# [Task to carry out]
Go through the material below and count the lines in which the word "Itoa" occurs; the only output is the number.

# [Records supplied]
= = = = = = =

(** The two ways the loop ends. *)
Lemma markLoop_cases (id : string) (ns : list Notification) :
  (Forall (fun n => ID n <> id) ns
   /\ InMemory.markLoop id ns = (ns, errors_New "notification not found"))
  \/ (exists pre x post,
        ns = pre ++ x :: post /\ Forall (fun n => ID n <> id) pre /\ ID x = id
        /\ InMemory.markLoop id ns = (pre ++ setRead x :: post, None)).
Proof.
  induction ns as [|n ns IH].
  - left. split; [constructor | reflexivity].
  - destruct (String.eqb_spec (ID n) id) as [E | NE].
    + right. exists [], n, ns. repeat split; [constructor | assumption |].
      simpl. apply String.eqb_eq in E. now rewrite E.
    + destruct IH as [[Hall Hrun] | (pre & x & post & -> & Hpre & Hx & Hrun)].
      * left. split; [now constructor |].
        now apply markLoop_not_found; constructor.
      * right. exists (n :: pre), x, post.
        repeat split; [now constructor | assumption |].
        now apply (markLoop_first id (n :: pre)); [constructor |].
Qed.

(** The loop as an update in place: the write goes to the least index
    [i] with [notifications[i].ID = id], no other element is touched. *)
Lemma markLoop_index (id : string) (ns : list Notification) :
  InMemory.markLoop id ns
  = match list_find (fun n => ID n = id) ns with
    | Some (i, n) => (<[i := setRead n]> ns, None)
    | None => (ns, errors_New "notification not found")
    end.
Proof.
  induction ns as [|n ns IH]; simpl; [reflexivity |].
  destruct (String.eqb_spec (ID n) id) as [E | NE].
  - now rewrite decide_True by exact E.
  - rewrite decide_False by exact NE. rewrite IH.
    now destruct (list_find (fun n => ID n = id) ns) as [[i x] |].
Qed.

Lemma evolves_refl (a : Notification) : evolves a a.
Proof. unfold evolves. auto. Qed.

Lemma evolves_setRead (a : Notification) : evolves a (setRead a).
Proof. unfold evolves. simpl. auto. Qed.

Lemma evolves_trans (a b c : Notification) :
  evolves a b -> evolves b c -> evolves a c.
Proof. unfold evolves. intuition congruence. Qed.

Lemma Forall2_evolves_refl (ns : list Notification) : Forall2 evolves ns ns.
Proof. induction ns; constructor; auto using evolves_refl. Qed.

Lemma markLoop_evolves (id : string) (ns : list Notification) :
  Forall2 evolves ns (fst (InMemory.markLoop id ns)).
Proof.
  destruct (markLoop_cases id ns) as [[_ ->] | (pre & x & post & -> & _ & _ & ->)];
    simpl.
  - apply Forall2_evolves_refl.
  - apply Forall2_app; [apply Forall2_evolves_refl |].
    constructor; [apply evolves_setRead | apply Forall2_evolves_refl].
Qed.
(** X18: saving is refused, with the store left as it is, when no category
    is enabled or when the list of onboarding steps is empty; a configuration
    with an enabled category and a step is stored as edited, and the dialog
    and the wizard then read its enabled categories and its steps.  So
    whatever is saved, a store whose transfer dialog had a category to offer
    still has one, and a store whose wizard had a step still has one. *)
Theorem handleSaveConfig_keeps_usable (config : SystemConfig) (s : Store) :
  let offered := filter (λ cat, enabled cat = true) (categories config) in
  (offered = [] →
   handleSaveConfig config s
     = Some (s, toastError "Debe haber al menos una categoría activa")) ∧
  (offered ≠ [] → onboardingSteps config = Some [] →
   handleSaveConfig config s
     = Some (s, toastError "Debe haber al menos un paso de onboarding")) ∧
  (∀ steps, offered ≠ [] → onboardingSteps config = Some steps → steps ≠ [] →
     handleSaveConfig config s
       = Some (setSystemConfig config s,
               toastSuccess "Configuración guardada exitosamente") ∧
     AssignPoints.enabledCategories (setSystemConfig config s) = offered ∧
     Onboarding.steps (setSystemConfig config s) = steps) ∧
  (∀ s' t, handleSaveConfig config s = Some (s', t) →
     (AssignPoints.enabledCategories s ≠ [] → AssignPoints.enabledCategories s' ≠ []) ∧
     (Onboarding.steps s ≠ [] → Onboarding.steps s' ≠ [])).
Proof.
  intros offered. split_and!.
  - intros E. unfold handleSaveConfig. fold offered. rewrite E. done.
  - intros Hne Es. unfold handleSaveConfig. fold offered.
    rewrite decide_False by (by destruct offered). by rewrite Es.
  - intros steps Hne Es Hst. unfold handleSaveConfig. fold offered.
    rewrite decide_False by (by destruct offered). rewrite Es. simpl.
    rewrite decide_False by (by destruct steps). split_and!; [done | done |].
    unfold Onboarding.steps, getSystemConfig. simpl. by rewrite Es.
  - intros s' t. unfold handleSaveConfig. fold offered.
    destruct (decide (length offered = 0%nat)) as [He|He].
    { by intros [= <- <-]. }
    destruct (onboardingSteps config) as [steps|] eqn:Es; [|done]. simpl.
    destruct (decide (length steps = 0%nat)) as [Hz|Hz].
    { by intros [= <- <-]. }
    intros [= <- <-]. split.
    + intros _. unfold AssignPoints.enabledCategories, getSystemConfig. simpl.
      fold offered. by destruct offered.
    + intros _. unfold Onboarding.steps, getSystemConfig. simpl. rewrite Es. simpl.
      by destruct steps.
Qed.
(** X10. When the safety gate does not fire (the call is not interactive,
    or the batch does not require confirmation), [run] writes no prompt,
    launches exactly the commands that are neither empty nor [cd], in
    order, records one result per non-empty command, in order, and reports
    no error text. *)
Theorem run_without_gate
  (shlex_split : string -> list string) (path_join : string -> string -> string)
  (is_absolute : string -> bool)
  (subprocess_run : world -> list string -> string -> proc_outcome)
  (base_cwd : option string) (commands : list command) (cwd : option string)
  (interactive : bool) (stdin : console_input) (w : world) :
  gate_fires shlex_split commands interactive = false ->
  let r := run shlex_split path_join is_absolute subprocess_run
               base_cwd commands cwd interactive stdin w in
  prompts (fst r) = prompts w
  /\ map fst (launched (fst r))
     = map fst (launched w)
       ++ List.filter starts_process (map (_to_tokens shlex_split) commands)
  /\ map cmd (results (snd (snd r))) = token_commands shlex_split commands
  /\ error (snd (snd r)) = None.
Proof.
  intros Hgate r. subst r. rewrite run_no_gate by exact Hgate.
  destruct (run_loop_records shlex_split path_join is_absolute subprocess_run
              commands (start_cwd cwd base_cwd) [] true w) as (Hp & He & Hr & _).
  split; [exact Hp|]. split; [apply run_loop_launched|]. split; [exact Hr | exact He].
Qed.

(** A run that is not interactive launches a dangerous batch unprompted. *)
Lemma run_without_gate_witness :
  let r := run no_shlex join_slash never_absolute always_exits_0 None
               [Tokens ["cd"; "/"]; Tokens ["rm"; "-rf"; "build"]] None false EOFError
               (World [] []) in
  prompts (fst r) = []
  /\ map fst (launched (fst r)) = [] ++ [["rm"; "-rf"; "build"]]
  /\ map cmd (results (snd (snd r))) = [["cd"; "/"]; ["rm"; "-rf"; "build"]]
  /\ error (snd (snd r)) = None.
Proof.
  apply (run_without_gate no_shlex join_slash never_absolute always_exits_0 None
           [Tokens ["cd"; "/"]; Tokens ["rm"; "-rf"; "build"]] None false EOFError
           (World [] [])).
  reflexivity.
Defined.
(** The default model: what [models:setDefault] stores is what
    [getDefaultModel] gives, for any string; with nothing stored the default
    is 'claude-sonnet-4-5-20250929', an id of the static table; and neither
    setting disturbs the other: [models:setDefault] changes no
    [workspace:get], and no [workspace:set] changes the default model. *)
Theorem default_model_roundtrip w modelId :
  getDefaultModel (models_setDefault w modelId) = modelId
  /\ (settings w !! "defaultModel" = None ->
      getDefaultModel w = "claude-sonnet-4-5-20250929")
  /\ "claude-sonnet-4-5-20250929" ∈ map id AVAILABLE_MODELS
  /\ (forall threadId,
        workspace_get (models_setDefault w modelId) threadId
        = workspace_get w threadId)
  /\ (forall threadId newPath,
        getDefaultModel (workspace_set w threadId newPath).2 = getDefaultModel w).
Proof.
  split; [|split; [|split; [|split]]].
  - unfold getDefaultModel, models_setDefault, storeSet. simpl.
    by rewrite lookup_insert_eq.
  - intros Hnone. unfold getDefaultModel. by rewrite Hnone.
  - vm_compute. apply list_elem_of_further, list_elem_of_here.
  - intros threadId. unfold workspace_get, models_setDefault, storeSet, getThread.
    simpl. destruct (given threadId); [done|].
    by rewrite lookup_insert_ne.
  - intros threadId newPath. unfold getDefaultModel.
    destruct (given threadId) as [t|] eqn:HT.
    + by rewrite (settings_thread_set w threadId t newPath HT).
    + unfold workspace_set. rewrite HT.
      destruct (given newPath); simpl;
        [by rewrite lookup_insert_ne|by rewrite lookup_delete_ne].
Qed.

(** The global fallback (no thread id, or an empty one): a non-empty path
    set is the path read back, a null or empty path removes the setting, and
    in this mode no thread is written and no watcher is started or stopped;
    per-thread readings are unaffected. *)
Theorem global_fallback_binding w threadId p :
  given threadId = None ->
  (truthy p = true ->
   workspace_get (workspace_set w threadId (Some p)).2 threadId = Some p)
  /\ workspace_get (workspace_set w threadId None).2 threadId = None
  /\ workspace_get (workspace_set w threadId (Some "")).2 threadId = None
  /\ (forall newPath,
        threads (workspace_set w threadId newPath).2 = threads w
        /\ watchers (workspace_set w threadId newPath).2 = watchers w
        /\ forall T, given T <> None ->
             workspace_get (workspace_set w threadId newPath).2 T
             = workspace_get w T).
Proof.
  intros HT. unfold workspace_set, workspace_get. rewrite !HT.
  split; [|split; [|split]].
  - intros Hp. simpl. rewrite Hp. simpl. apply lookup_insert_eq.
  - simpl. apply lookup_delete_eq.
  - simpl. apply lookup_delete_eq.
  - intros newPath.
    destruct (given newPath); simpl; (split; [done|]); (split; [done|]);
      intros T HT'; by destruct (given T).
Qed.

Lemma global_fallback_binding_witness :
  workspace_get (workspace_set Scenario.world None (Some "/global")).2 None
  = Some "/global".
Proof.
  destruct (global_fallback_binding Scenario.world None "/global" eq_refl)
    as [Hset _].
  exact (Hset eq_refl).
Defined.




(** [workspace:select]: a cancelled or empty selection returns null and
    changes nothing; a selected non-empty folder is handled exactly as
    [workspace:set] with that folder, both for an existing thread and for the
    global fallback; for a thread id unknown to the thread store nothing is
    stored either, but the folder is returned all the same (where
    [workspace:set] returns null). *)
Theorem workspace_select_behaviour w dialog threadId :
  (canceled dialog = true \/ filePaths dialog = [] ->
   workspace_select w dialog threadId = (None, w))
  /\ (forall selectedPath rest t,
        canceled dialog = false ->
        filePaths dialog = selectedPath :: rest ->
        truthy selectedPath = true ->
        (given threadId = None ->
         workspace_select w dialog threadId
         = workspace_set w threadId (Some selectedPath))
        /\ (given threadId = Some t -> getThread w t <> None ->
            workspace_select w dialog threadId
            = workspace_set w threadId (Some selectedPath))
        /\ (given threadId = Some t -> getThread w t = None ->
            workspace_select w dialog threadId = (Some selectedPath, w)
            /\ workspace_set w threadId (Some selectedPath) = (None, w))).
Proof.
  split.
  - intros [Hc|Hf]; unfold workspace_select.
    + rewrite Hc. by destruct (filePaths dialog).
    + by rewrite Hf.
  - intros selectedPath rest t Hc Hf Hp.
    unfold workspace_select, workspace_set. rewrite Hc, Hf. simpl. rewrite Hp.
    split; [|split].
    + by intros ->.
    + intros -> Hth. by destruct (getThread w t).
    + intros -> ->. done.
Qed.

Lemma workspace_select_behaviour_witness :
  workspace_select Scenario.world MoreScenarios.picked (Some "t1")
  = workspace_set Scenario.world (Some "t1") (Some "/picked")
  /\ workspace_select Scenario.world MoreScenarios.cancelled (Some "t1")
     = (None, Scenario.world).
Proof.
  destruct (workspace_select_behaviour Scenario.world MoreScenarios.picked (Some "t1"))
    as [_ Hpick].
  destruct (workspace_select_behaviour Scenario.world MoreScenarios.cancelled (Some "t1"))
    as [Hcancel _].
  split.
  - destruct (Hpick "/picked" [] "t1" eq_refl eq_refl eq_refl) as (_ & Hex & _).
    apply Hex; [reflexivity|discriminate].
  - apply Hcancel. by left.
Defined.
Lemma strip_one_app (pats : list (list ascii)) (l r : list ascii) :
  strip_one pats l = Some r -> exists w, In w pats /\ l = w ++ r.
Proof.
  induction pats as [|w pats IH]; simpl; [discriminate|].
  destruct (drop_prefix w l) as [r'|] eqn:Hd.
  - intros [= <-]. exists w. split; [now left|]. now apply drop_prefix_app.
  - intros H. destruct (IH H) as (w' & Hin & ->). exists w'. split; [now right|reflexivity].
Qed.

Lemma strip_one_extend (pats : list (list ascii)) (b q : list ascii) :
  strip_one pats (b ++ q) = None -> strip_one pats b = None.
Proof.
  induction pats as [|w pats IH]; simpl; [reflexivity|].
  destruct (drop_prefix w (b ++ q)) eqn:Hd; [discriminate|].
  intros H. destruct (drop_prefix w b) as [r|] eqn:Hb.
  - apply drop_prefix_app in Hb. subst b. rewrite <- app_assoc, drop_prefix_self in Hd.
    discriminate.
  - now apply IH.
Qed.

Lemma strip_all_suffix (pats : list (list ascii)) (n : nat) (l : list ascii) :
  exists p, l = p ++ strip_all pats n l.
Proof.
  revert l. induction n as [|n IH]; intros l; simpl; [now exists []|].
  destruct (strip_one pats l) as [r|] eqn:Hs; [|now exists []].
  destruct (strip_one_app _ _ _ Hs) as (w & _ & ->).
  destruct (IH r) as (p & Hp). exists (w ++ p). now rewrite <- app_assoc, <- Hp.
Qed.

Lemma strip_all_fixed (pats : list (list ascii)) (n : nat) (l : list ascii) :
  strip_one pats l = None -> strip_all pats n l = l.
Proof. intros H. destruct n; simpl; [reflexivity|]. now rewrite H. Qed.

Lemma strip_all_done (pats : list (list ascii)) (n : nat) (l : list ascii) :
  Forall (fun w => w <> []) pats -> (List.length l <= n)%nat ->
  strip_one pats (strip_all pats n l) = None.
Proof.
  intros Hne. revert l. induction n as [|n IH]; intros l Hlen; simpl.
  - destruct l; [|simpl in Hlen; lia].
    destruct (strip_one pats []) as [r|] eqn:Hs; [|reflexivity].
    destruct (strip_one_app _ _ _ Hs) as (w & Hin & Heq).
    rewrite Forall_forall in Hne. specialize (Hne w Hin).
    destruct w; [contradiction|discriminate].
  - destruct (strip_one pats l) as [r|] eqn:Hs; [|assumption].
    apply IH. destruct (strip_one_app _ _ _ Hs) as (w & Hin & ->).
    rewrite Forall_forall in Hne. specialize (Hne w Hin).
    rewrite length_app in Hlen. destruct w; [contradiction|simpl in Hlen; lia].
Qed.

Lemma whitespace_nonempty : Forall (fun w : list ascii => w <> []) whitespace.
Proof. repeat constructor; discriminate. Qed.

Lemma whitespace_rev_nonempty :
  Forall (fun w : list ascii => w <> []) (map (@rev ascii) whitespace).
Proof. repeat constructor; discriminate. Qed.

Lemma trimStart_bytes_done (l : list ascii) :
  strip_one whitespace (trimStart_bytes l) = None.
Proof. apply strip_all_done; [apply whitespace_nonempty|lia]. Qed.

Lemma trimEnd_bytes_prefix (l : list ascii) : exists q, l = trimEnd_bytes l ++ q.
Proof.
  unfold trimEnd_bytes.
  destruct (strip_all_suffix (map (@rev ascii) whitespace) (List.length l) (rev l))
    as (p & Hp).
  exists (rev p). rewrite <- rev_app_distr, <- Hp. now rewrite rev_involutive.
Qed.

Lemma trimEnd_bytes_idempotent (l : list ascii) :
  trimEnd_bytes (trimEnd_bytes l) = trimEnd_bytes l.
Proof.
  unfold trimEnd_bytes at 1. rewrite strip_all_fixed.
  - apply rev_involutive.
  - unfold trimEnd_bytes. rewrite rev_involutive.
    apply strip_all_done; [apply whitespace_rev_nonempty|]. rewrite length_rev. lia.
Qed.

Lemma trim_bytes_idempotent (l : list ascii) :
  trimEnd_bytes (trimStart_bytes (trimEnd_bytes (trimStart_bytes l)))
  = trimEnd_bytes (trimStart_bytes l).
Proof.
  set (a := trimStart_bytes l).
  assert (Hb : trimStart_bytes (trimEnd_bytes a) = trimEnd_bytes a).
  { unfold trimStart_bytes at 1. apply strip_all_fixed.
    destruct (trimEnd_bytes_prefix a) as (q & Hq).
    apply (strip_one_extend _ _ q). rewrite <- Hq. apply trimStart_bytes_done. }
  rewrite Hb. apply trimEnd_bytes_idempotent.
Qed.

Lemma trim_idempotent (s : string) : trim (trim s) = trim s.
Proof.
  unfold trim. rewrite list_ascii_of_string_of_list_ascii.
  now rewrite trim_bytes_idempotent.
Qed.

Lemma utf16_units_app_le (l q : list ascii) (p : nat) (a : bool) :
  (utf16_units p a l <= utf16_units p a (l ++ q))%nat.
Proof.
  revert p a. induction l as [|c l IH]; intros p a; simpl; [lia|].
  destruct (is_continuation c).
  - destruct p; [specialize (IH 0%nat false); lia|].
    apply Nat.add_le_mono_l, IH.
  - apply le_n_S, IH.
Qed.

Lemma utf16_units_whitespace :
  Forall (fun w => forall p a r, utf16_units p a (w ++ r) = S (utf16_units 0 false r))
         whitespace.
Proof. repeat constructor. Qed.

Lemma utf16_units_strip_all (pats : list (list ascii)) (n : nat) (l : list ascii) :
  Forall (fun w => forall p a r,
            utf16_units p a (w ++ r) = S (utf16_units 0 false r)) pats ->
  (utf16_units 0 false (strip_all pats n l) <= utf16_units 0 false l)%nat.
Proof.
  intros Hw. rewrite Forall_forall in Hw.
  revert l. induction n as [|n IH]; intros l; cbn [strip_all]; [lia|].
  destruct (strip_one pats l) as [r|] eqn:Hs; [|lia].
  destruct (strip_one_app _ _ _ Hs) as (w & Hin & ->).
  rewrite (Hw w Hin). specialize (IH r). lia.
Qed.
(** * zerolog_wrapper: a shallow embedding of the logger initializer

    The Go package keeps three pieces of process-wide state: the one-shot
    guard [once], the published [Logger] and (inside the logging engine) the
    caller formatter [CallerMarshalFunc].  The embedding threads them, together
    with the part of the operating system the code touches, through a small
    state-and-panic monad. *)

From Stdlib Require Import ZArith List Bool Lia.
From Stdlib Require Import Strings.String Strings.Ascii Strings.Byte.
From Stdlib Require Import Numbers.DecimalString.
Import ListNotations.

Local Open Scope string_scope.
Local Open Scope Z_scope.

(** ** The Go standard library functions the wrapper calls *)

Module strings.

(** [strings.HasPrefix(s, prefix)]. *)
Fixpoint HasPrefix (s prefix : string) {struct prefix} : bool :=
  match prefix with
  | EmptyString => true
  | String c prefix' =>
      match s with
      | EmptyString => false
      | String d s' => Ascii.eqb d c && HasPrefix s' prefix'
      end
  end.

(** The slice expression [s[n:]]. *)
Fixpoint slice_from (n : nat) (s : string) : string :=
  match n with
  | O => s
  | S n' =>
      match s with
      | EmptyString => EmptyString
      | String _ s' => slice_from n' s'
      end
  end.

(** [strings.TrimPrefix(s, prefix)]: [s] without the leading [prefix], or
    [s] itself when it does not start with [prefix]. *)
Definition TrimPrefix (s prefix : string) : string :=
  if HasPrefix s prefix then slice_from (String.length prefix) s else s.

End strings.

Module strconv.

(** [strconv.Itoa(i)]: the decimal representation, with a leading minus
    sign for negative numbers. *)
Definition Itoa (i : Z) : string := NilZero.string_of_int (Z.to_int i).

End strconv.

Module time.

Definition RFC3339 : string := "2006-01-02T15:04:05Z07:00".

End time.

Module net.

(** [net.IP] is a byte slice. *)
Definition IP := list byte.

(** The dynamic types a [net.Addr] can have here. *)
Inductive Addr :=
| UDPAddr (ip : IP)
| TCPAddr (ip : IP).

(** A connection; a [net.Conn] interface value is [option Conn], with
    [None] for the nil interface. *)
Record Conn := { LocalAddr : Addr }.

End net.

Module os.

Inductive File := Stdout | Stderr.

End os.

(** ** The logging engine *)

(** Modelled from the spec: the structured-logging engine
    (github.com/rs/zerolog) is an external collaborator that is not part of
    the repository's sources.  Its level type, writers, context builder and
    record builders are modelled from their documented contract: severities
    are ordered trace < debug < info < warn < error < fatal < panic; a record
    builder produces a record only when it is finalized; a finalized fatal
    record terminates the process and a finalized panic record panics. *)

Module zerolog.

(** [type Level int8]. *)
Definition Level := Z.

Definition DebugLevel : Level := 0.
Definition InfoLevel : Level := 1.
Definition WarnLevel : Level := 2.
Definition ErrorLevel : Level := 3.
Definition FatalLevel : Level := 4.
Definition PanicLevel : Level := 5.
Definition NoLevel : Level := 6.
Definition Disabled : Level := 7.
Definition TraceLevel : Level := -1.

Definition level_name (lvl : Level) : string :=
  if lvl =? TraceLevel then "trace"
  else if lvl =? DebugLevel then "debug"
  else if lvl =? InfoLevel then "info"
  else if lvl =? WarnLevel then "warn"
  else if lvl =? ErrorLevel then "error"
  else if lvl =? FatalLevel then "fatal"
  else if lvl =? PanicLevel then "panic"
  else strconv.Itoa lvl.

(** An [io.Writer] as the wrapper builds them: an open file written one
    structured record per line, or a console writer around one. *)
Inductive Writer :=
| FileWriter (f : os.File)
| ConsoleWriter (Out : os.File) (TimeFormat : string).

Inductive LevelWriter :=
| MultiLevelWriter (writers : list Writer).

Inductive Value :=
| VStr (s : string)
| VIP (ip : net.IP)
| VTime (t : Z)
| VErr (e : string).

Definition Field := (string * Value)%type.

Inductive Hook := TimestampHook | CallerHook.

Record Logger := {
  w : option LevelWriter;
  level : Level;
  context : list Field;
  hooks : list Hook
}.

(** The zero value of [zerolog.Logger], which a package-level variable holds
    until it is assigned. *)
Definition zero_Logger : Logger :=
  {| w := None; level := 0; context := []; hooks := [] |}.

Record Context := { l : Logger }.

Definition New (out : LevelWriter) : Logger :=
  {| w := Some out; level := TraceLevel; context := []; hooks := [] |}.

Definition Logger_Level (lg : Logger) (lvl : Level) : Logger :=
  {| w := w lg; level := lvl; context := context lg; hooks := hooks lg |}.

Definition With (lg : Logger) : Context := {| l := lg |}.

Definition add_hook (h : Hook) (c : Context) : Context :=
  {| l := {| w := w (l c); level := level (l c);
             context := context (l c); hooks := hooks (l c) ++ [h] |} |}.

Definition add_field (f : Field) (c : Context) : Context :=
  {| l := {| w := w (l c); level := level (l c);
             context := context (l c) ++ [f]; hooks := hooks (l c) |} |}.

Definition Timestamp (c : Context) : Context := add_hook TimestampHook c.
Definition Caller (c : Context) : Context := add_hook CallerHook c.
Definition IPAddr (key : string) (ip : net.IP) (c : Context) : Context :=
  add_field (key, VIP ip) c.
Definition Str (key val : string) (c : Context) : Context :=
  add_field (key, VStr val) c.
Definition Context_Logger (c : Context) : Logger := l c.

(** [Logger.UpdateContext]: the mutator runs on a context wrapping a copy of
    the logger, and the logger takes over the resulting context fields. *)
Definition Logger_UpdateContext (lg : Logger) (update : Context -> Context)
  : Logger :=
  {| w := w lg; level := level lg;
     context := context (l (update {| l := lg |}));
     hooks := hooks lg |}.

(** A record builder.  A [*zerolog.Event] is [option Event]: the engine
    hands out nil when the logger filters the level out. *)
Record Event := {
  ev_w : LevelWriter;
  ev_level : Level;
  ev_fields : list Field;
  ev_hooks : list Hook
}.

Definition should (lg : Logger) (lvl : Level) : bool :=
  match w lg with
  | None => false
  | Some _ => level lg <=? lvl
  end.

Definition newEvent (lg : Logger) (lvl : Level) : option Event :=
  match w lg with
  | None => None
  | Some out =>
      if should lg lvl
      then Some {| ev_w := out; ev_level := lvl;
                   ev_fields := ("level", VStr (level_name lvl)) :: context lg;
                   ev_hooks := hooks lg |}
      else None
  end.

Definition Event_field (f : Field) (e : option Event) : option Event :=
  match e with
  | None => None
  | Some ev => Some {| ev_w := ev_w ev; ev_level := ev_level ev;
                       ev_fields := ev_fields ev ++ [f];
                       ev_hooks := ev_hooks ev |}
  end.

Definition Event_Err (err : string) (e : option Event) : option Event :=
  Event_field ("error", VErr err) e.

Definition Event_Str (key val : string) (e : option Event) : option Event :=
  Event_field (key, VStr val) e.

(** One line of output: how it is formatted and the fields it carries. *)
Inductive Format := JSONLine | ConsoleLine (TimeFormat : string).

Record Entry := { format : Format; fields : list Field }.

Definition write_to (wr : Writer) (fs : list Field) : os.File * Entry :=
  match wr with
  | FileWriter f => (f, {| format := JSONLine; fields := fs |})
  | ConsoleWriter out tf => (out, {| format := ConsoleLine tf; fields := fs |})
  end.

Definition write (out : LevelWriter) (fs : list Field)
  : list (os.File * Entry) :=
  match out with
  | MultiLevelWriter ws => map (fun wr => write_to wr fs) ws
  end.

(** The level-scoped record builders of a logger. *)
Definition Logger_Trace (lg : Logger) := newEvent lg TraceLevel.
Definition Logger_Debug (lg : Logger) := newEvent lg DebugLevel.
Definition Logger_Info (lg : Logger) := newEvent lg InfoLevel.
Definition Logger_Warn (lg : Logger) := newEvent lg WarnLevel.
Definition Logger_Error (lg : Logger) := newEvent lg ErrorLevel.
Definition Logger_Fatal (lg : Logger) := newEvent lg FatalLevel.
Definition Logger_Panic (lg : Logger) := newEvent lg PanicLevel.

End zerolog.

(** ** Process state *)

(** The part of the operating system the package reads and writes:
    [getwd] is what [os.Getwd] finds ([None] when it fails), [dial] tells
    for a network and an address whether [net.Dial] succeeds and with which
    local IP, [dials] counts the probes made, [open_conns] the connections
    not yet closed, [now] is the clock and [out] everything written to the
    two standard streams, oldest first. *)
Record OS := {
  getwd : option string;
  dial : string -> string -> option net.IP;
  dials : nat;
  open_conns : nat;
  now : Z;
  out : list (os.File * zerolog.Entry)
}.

= = = = = = =

# [Task output]
3